(a) The participant may choose to change any provider at any time and for any reason.
(b) A provider who is terminating services with a participant shall notify that participant in writing at least thirty (30) calendar days prior to ending services, unless the Division approves a shorter transition period in advance. Failure to provide services during this thirty (30) calendar day period shall be considered abandonment of services and may result in decertification of the provider.
(c) When a participant, or any legally authorized representative, chooses to change providers, they shall inform the participant's case manager of the decision. All case managers shall notify the provider of a participant's or legally authorized representative's decision to discontinue services within three (3) business days.
(d) When a transition occurs, the case manager shall: - (i) Notify the Division of the request for change within five (5) business days of request;
- (A) If the participant, or any legally authorized representative, requests a change of case manager, the case manager shall review choice and make provider lists available to the participant and legally authorized representative.
- (B) If the participant or legally authorized representative requests a change of a provider other than the case manager, the case manager shall review choice and provider lists with the participant or legally authorized representative.
- (ii) Complete the transition checklist(s) as required by the Division;
- (iii) Schedule individualized plan of care team meetings and notify all current and new providers, the participant, any legally authorized representative, and the Division at least two (2) weeks prior to the meeting. Team meetings may be scheduled sooner than two (2) weeks due to an emergency situation. Case managers shall notify the Division of any emergency requiring a faster transition schedule; and
- (iv) Modify the participant's individualized plan of care.
- (A) If a revised individualized plan of care is required, the case manager shall complete the revised plan and submit it to the Division at least thirty (30) calendar days before the new provider is scheduled to begin providing services.

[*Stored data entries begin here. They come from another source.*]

(** The first entry whose name the string is. *)
Fixpoint find_name {X} (table : list (list Z * X)) (none : X) (s : list Z) : X :=
  match table with
  | [] => none
  | (name, x) :: table => if bool_decide (s = name) then x else find_name table none s
  end.
(** lib-sxe-httpd/sxe-httpd.c:447-464, sxe_httpd_parse_method. *)
Definition sxe_httpd_parse_method (method : list Z) : SXE_HTTP_METHOD := find_name methods SXE_HTTP_METHOD_INVALID method.
(** lib-sxe-httpd/sxe-httpd.c:476-493, sxe_httpd_parse_version. *)
Definition sxe_httpd_parse_version (version : list Z) : SXE_HTTP_VERSION := find_name versions SXE_HTTP_VERSION_UNKNOWN version.

(** The bytes that the message's pointer points to: of the SXE's buffer. *)
Definition message_buffer (request : Z) : M (list Z) :=
  q ← rd_request request;
  this ← request_sxe request;
  s ← rd_sxe this;
  mret (drop (Z.to_nat (q_message_start q)) (s_in_buf s ++ behind_in_buf s)).

(** An operation on the message. *)
Definition on_message {R} (request : Z) (op : list Z -> SXE_HTTP_MESSAGE -> outcome (R * SXE_HTTP_MESSAGE)) : M R :=
  buffer ← message_buffer request;
  q ← rd_request request;
  '(r, m) ← lift (op buffer (q_message q));
  upd_request request (set_q_message m);;
  mret r.

(** Part of the message's buffer. *)
Definition message_text (request offset length : Z) : M (list Z) :=
  buffer ← message_buffer request; lift (load (slice buffer offset length)).

(** The next token of the request line; or what the parser returned. *)
Definition next_token (request : Z) : M (SXE_RETURN + Z * Z) :=
  result ← on_message request (fun b m => sxe_http_message_parse_next_line_element b m SXE_HTTP_LINE_ELEMENT_TYPE_TOKEN);
  if negb (bool_decide (result = SXE_RETURN_OK)) then mret (inl result)
  else
    q ← rd_request request;
    string ← lift (sxe_http_message_get_line_element (q_message q));
    mret (inr (string, sxe_http_message_get_line_element_length (q_message q))).

(** lib-sxe-httpd/sxe-httpd.c:496-567, sxe_httpd_parse_request_line. *)
Definition sxe_httpd_parse_request_line (request : Z) : M SXE_RETURN :=
  q ← rd_request request;
  let server := q_server q in
  x ← next_token request;
  match x with
  | inl result => mret result
  | inr (method_string, method_length) =>
      method ← message_text request method_string method_length;
      upd_request request (set_q_method (sxe_httpd_parse_method method));;
      if bool_decide (sxe_httpd_parse_method method = SXE_HTTP_METHOD_INVALID) then mret SXE_RETURN_ERROR_BAD_MESSAGE
      else
        x ← next_token request;
        match x with
        | inl result => mret result
        | inr (url_string, url_length) =>
            x ← next_token request;
            match x with
            | inl result => mret result
            | inr (version_string, version_length) =>
                version ← message_text request version_string version_length;
                upd_request request (set_q_version (sxe_httpd_parse_version version));;
                if bool_decide (sxe_httpd_parse_version version = SXE_HTTP_VERSION_UNKNOWN) then mret SXE_RETURN_ERROR_BAD_MESSAGE
                else
                  result ← on_message request (fun b m =>
                    sxe_http_message_parse_next_line_element b m SXE_HTTP_LINE_ELEMENT_TYPE_END_OF_LINE);
                  if negb (bool_decide (result = SXE_RETURN_OK)) && negb (bool_decide (result = SXE_RETURN_END_OF_FILE)) then mret result
                  else
                    d ← rd_httpd server;
                    method ← message_text request method_string method_length;
                    url ← message_text request url_string url_length;
                    version ← message_text request version_string version_length;
                    call_on_request (d_on_request d) request method url version;;
                    mret SXE_RETURN_OK
            end
        end
  end.

(** lib-sxe-httpd/sxe-httpd.c:569-580, sxe_httpd_pause. *)
Definition sxe_httpd_pause (request : Z) : M unit :=
  this ← request_sxe request; upd_request request (set_q_paused true);; sxe_pause this.
(** lib-sxe-httpd/sxe-httpd.c:582-593, sxe_httpd_resume. *)
Definition sxe_httpd_resume (request : Z) : M unit :=
  this ← request_sxe request; upd_request request (set_q_paused false);; sxe_buf_resume this SXE_BUF_RESUME_IMMEDIATE.

(** How a part of sxe_httpd_event_read is left: SXE_EARLY_OUT with the value of consumed, or SXE_ERROR_OUT with the response. *)
Inductive leave := Early_out (consumed : Z) | Error_out (code : Z) (reason : list Z).
Definition bad_request : leave := Error_out 400 [66; 97; 100; 32; 114; 101; 113; 117; 101; 115; 116; 0].

Definition message_length (request this : Z) : M unit :=
  s ← rd_sxe this;
  on_message request (fun _ m => m ← sxe_http_message_increase_buffer_length m (SXE_BUF_USED s); mret (tt, m)).

(** lib-sxe-httpd/sxe-httpd.c:645-672, sxe_httpd_event_read. The request line. *)
Definition read_line (this request request_pool request_id : Z) : M (option leave) :=
  message_length request this;;
  s ← rd_sxe this;
  let start := drop (Z.to_nat (SXE_BUF s)) (s_in_buf s) in
  let length := SXE_BUF_USED s in
  end_ ← lift (sxe_strncspn start [LF; 0] length);
  match end_ with
  | None =>
      if length =? SXE_BUF_SIZE then mret (Some (Error_out 414 [82; 101; 113; 117; 101; 115; 116; 45; 85; 82; 73; 32; 116; 111; 111; 32; 108; 97; 114; 103; 101; 0]))
      else mret (Some (Early_out 0))
  | Some n =>
      c ← lift (load (rd (s_in_buf s) (SXE_BUF s + n - 1)));
      if negb (c =? CR) then mret (Some bad_request)
      else
        result ← sxe_httpd_parse_request_line request;
        if negb (bool_decide (result = SXE_RETURN_OK)) then mret (Some bad_request)
        else
          on_objs (pool_set_state request_pool request_id SXE_HTTPD_CONN_REQ_LINE SXE_HTTPD_CONN_REQ_HEADERS);;
          mret None
  end.

(** isdigit of a char. *)
Definition isdigit (c : Z) : bool := (48 <=? c) && (c <=? 57).

(** lib-sxe-httpd/sxe-httpd.c:735-743, sxe_httpd_event_read. The digits of a content length. *)
Fixpoint content_digits (request : Z) (value : list Z) : M bool :=
  match value with
  | [] => mret true
  | c :: value =>
      if negb (isdigit c) then mret false
      else
        upd_request request (fun q => set_q_in_content_length (u32 (q_in_content_length q * 10 + c - 48)) q);;
        content_digits request value
  end.

(** lib-sxe-httpd/sxe-httpd.c:717-749, sxe_httpd_event_read. A header that was parsed. *)
Definition read_header (request server : Z) : M (option leave) :=
  q ← rd_request request;
  let m := q_message q in
  key_ ← lift (sxe_http_message_get_header_name m);
  let key_length := sxe_http_message_get_header_name_length m in
  let value_ := sxe_http_message_get_header_value m in
  let value_length := sxe_http_message_get_header_value_length m in
  key ← message_text request key_ key_length;
  value ← message_text request value_ value_length;
  is_length ← (if key_length =? 14 then lift (load (strncaseeq (Z.to_nat key_length) key HTTPD_CONTENT_LENGTH)) else mret false);
  good ←
    (if (is_length : bool) then
       if value_length =? 0 then mret false
       else upd_request request (set_q_in_content_length 0);; content_digits request value
     else mret true);
  if (good : bool) then
    d ← rd_httpd server;
    call_on_header (d_on_header d) request key value;;
    mret None
  else mret (Some bad_request).

(** lib-sxe-httpd/sxe-httpd.c:679-750, sxe_httpd_event_read. The loop over the headers. *)
Fixpoint headers_loop (fuel : nat) (this request server : Z) : M (option leave) :=
  match fuel with
  | O => lift Fault
  | S fuel =>
      result ← on_message request (fun b m => sxe_http_message_parse_next_header b m);
      if bool_decide (result = SXE_RETURN_END_OF_FILE) then mret None
      else if bool_decide (result = SXE_RETURN_ERROR_BAD_MESSAGE) then mret (Some bad_request)
      else
        q ← rd_request request;
        let consumed := sxe_http_message_get_ignore_length (q_message q) in
        if negb (consumed =? 0) then
          sxe_buf_consume this consumed;;
          q ← rd_request request;
          (if negb (sxe_http_message_get_buffer_length (q_message q) =? 0) then
             s ← rd_sxe this;
             moved ← lift (sxe_http_message_buffer_shift_ignore_length (drop (Z.to_nat (q_message_start q)) (s_in_buf s)) (q_message q));
             upd_sxe this (fun s => set_s_in_buf (take (Z.to_nat (q_message_start q)) (s_in_buf s) ++ moved) s)
           else mret tt);;
          mret (Some (Early_out consumed))
        else if bool_decide (result = SXE_RETURN_WARN_WOULD_BLOCK) then
          s ← rd_sxe this;
          if SXE_BUF_USED s =? SXE_BUF_SIZE then
            consumed ← on_message request (fun _ m => Ret (sxe_http_message_consume_parsed_headers m));
            if consumed =? 0 then
              sxe_buf_clear this;;
              on_message request (fun _ m => Ret (tt, sxe_http_message_set_ignore_line m));;
              mret (Some (Early_out 0))
            else sxe_buf_consume this consumed;; mret (Some (Early_out consumed))
          else mret (Some (Early_out 0))
        else
          lift (assert1 (bool_decide (result = SXE_RETURN_OK)));;
          x ← read_header request server;
          match x with Some e => mret (Some e) | None => headers_loop fuel this request server end
  end.

(** Every header takes bytes of the buffer. *)
Definition HEADERS_FUEL : nat := Z.to_nat (SXE_BUF_SIZE + 1).

(** lib-sxe-httpd/sxe-httpd.c:674-761, sxe_httpd_event_read. The headers; the bytes consumed when they are complete. *)
Definition read_headers (this request server request_pool request_id : Z) : M (leave + Z) :=
  message_length request this;;
  x ← headers_loop HEADERS_FUEL this request server;
  match x with
  | Some e => mret (inl e)
  | None =>
      consumed ← on_message request (fun _ m => Ret (sxe_http_message_consume_parsed_headers m));
      sxe_buf_consume this consumed;;
      d ← rd_httpd server;
      call_on_eoh (d_on_eoh d) request;;
      upd_request request (set_q_in_content_seen 0);;
      on_objs (pool_set_state request_pool request_id SXE_HTTPD_CONN_REQ_HEADERS SXE_HTTPD_CONN_REQ_BODY);;
      mret (inr consumed)
  end.

(** lib-sxe-httpd/sxe-httpd.c:763-786, sxe_httpd_event_read. The body. *)
Definition read_body (this request server request_pool request_id consumed : Z) : M leave :=
  q ← rd_request request;
  s ← rd_sxe this;
  consumed ←
    (if negb (q_in_content_length q =? 0) && negb (SXE_BUF_USED s =? 0) then
       let chunk := SXE_BUF s in
       let data_len := Z.min (SXE_BUF_USED s) (u32 (q_in_content_length q - q_in_content_seen q)) in
       sxe_buf_consume this data_len;;
       upd_request request (fun q => set_q_in_content_seen (u32 (q_in_content_seen q + data_len)) q);;
       d ← rd_httpd server;
       s ← rd_sxe this;
       data ← lift (load (slice (s_in_buf s) chunk data_len));
       call_on_body (d_on_body d) request data;;
       mret (u32 (consumed + data_len))
     else mret consumed);
  q ← rd_request request;
  (if q_in_content_length q <=? q_in_content_seen q then
     on_objs (pool_set_state request_pool request_id SXE_HTTPD_CONN_REQ_BODY SXE_HTTPD_CONN_REQ_RESPONSE);;
     d ← rd_httpd server;
     call_on_respond (d_on_respond d) request
   else mret tt);;
  mret (Early_out consumed).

- (B) If the individualized plan of care only requires minor modification, the case manager shall complete and submit plan of care modifications to the Division at least seven (7) days prior to the scheduled start date of the new services.
(e) All providers on the individualized plan of care shall share pertinent information with the case manager and the individualized plan of care team in a timely manner.
(f) If a provider providing residential services to a participant requires a participant to move to another residential location, the participant shall be given the opportunity to choose from all available options without limitation to that provider's settings. - (i) The participant may choose from other setting options that are appropriate for the participant, which may include a new provider or transitioning to supported living services.
- (ii) The provider shall notify the participant, family, case manager, and any legally authorized representative of the move at least thirty (30) calendar days in advance so the participant can exercise the choice to find a new residence or provider.
(g) It is the responsibility of the case manager to ensure providers have received training on all participant information including health and safety, behavioral concerns, and the individualized plan of care.